== Segment start ==

(** ToString, as template literals and the built-ins that take a
    string apply it, given the engine's way of printing an integer of
    magnitude 1e21 or more, which is in exponent form.  The data holds
    no functions: an object that has a property [toString] of its own
    has nothing callable there, the inherited [valueOf] returns the
    object itself, and the conversion throws; an object without one is
    printed by the inherited method.  An array prints its elements
    joined by commas, [undefined] and [null] as nothing. *)
Fixpoint print (exponential : Z -> string) (v : value) {struct v} : Result string :=
  match v with
  | VUndef => Ok "undefined"
  | VNull => Ok "null"
  | VBool true => Ok "true"
  | VBool false => Ok "false"
  | VNum n =>
      Ok (if (Z.abs n <? 10 ^ 21)%Z then string_of_Z n else exponential n)
  | VStr s => Ok s
  | VArr xs =>
      rbind
        ((fix each (ys : list value) : Result (list string) :=
            match ys with
            | [] => Ok []
            | y :: rest =>
                rbind
                  match y with
                  | VUndef | VNull => Ok EmptyString
                  | _ => print exponential y
                  end
                  (fun part => rbind (each rest) (fun parts => Ok (part :: parts)))
            end) xs)
        (fun parts => Ok (String.concat "," parts))
  | VObj fields =>
      match assoc "toString" fields with
      | Some _ => Throw TypeError
      | None => Ok "[object Object]"
      end
  end.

== Segment end ==

Goal of the exercise:
The entries above, copied exactly, form the whole answer.

Answer below:
(** ToString, as template literals and the built-ins that take a
    string apply it, given the engine's way of printing an integer of
    magnitude 1e21 or more, which is in exponent form.  The data holds
    no functions: an object that has a property [toString] of its own
    has nothing callable there, the inherited [valueOf] returns the
    object itself, and the conversion throws; an object without one is
    printed by the inherited method.  An array prints its elements
    joined by commas, [undefined] and [null] as nothing. *)
Fixpoint print (exponential : Z -> string) (v : value) {struct v} : Result string :=
  match v with
  | VUndef => Ok "undefined"
  | VNull => Ok "null"
  | VBool true => Ok "true"
  | VBool false => Ok "false"
  | VNum n =>
      Ok (if (Z.abs n <? 10 ^ 21)%Z then string_of_Z n else exponential n)
  | VStr s => Ok s
  | VArr xs =>
      rbind
        ((fix each (ys : list value) : Result (list string) :=
            match ys with
            | [] => Ok []
            | y :: rest =>
                rbind
                  match y with
                  | VUndef | VNull => Ok EmptyString
                  | _ => print exponential y
                  end
                  (fun part => rbind (each rest) (fun parts => Ok (part :: parts)))
            end) xs)
        (fun parts => Ok (String.concat "," parts))
  | VObj fields =>
      match assoc "toString" fields with
      | Some _ => Throw TypeError
      | None => Ok "[object Object]"
      end
  end.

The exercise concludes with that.